When a fan asked Nvidia CEO Jensen Huang to sign his chest earlier this month, it may have been a sign that the hype around the chipmaker had reached unsustainable heights.
Over the past few years, NVIDIA's computer chips have evolved technical capabilities that make them ideal for AI applications, propelling the company to new levels of profitability. Last week, NVIDIA briefly became the world's most valuable company, before losing that title three days later after a days-long sell-off in its stock. The company's shares have since recovered somewhat, but with a market capitalization of $3.1 trillion, it is now the world's third-largest company after Microsoft and Apple.
The selling comes amid concerns that Nvidia is overvalued. Deutsche Bank financial research strategist Jim Reed recently warned of “signs of excessive exuberance” in the company, leading Nvidia executives to sell off some of their shares.
There's plenty of reason to be excited about Nvidia: The company has established itself as a leading chipmaker and has benefited from early investments in AI, with chatbots like OpenAI's ChatGPT bringing wider public attention to the technology.
“The AI race is just getting started,” said Daniel Newman, CEO of technology research and analysis firm Futurum Group, “but everyone who's ever built AI has done at least some of their most important work at Nvidia.”
The stock market responded accordingly. Nvidia is one of the so-called “Magnificent Seven” tech stocks that accounted for much of the stock market's growth last year. As of the market's close on Wednesday, the company's shares had risen nearly 155% since January.
But whether Nvidia can replicate that kind of growth going forward will depend on advances in AI and how much and how quickly companies adopt it.
How Nvidia became the world's leading chipmaker
Nvidia has long been considered the leading manufacturer of gaming graphics cards, but the key component of the company's graphics cards – GPUs (graphics processing units) – has gained popularity amid the rise of cryptocurrency mining, the process of solving complex mathematical problems to generate new cryptocurrency coins for circulation.
That's because Nvidia GPUs are highly optimized for something called “parallel processing,” which basically involves breaking down a computationally difficult problem and assigning different parts to the GPU's thousands of processor cores at once, solving the problem more quickly and efficiently than traditional computational methods.
In fact, generative AI also relies on parallel processing.
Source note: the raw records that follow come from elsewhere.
(* ===== verification/InputTransactions.v ===== *)
(** * Admission of input transactions ([controller.cpp], [transaction_context.cpp])

    Before an input transaction executes, the controller checks its expiration,
    that it refers to a block of this chain (the ids of the last 65536 blocks
    are kept in a ring, [block_summary_object]) and that it was not included
    before ([transaction_object], removed when the transaction has expired). *)

From stdpp Require Import sorting.
From S2P Require Import Prelude Chainbase Names Config Authority Merkle BlockHeader Transaction.
From S2P Require Import BlockHeaderState HeaderExamples.
Local Open Scope Z_scope.

(** [transaction_object]; [trx_id] is the key. *)
Record transaction_object := mk_trx_object { to_expiration : Z; to_id : Z }.
Record dedupe_index := mk_dedupe {
  recorded : gmap digest_type transaction_object; next_object_id : Z }.

(** The index [by_expiration]. *)
Definition expires_before (a b : digest_type * transaction_object) : Prop :=
  to_expiration a.2 < to_expiration b.2
  ∨ to_expiration a.2 = to_expiration b.2 ∧ to_id a.2 ≤ to_id b.2.
#[export] Instance expires_before_dec : RelDecision expires_before.
Proof. intros a b. unfold expires_before. apply _. Defined.
Definition first_expiring (m : gmap digest_type transaction_object) :
    option (digest_type * transaction_object) :=
  head (merge_sort expires_before (map_to_list m)).

(** [fc::time_point( time_point_sec )], in microseconds. *)
Definition time_point_of (sec : Z) : Z := sec * 1000000.

Section input.
Context {db : Chainbase} {cr : Crypto} {fc : TrxFc}.

(** ** The ring of block ids *)
Definition initialize_block_summaries (head_id : block_id_type) : result (gmap Z block_id_type) :=
  m ← fold_res (λ m i, db_create m i zero_digest) ∅ (seqZ 0 0x10000);
  db_modify m 1 (λ _, Ok head_id).

Definition create_block_summary (m : gmap Z block_id_type) (id : block_id_type) :
    result (gmap Z block_id_type) :=
  let block_num := num_from_id id in
  let sid := Z.land block_num 0xffff in
  _ ← db_get m sid;
  db_modify m sid (λ _, Ok id).

Definition validate_tapos (m : gmap Z block_id_type) (h : transaction_header) : result unit :=
  tapos_block_summary ← db_get m (wrap 16 (ref_block_num h));
  EOS_ASSERT (verify_reference_block h tapos_block_summary) invalid_ref_block_exception.

(** ** Expiration and duplicates *)
Definition validate_expiration (max_transaction_lifetime pending_block_time : Z)
    (h : transaction_header) : result unit :=
  _ ← EOS_ASSERT (pending_block_time <=? time_point_of (expiration h)) expired_tx_exception;
  EOS_ASSERT (time_point_of (expiration h)
              <=? pending_block_time + max_transaction_lifetime * 1000000) tx_exp_too_far_exception.

(** Every exception of [create] becomes [tx_duplicate]. *)
Definition record_transaction (d : dedupe_index) (id : transaction_id_type) (expire : Z) :
    result dedupe_index :=
  match db_create (recorded d) id (mk_trx_object expire (next_object_id d)) with
  | Ok m => Ok (mk_dedupe m (next_object_id d + 1))
  | Throw _ => Throw tx_duplicate
  end.

Fixpoint clear_loop (fuel : nat) (now : Z) (m : gmap digest_type transaction_object) :
    result (gmap digest_type transaction_object) :=
  match fuel with
  | O => Throw out_of_fuel
  | S fuel =>
      match first_expiring m with
      | Some (k, o) =>
          if time_point_of (to_expiration o) <? now then clear_loop fuel now (db_remove m k) else Ok m
      | None => Ok m
      end
  end.
Definition clear_expired_input_transactions (now : Z) (d : dedupe_index) : result dedupe_index :=
  m ← clear_loop (S (size (recorded d))) now (recorded d);
  Ok (mk_dedupe m (next_object_id d)).

(** The checks of [init_for_input_trx], in its order, and the record of the
    transaction. *)
Definition admit_input (max_transaction_lifetime now : Z) (summaries : gmap Z block_id_type)
    (d : dedupe_index) (t : transaction) : result dedupe_index :=
  _ ← validate_expiration max_transaction_lifetime now (trx_header t);
  _ ← validate_tapos summaries (trx_header t);
  record_transaction d (trx_id t) (expiration (trx_header t)).
End input.

Section theory.
Context {db : Chainbase} {laws : ChainbaseLaws db} {cr : Crypto} {fc : TrxFc}.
For example, when you query ChatGPT, the AI model has to parse a big data set (the total amount of text-based online content in the world at the time of ChatGPT's latest knowledge update) to get the answer. To do this in real time and at the scale that companies like OpenAI want to build, data centers with thousands of GPUs need to run the parallel processing.
Nvidia recognized early on the benefits to be gained from generative AI's GPU needs. Huang calls 2018 the “moment we bet the company on,” when Nvidia reimagined GPUs for AI, long before ChatGPT came along. The company built its R&D and mergers and acquisitions strategy to benefit from the coming AI boom.
“They were playing when no one else was,” Newman said.
In addition to providing purpose-optimized GPUs, Nvidia also developed an industry-standard programming model and parallel computing platform called Compute Unified Device Architecture (CUDA), software that makes it easier for developers to harness the power of Nvidia GPUs.
So even as Nvidia's competitors such as AMD and Intel have introduced similar products at lower prices, Nvidia has maintained the lion's share of the enterprise GPU market, in part because developers have grown accustomed to CUDA and are unwilling to switch.
“what [Nvidia] “It was understood very early on that if you want to win in hardware, you have to win in software too,” Newman says. “Most developers who are building apps for AI are happy to develop them using CUDA and run them on Nvidia hardware.”
All of this has put Nvidia in a position to capitalize on the growing need for generative AI.
Can Nvidia continue its strong run?
Nvidia's competitors don't appear to pose an immediate threat to the company's position as an industry leader.
“Long term, we expect tech giants to try to move away from Nvidia in AI and find second-source or in-house solutions, but these efforts will likely reduce, not replace, Nvidia's AI advantage,” Morningstar strategist Brian Colello wrote in a recent report.
But whether Nvidia can maintain the same levels of growth it saw last year will depend on the future of generative AI and how well it can monetize it.
Currently, anyone can access ChatGPT for free, but a $20/month subscription fee gives you access to the latest and greatest version, though individual subscribers aren't a real source of revenue for now.
Rather, it’s in enterprises. And at this point, no one knows how enterprises will integrate generative AI into their business models in the coming years.
For Nvidia's growth to be sustainable, the company needs to offer new software that is “so AI-hungry” that major companies that sell software to businesses, such as Salesforce and Oracle, sign annual contracts that give them access to the largest amounts of computing power, Neumann said.
“Otherwise, the central theme of building giant megawatt data centers packed with GPUs all over the world is somewhat risky.”
So should you buy Nvidia stock? That depends on how bullish you are about AI and its penetration into the economy.
“For better or worse, we believe Nvidia's future will be tied to the AI market for quite some time,” Collelo wrote.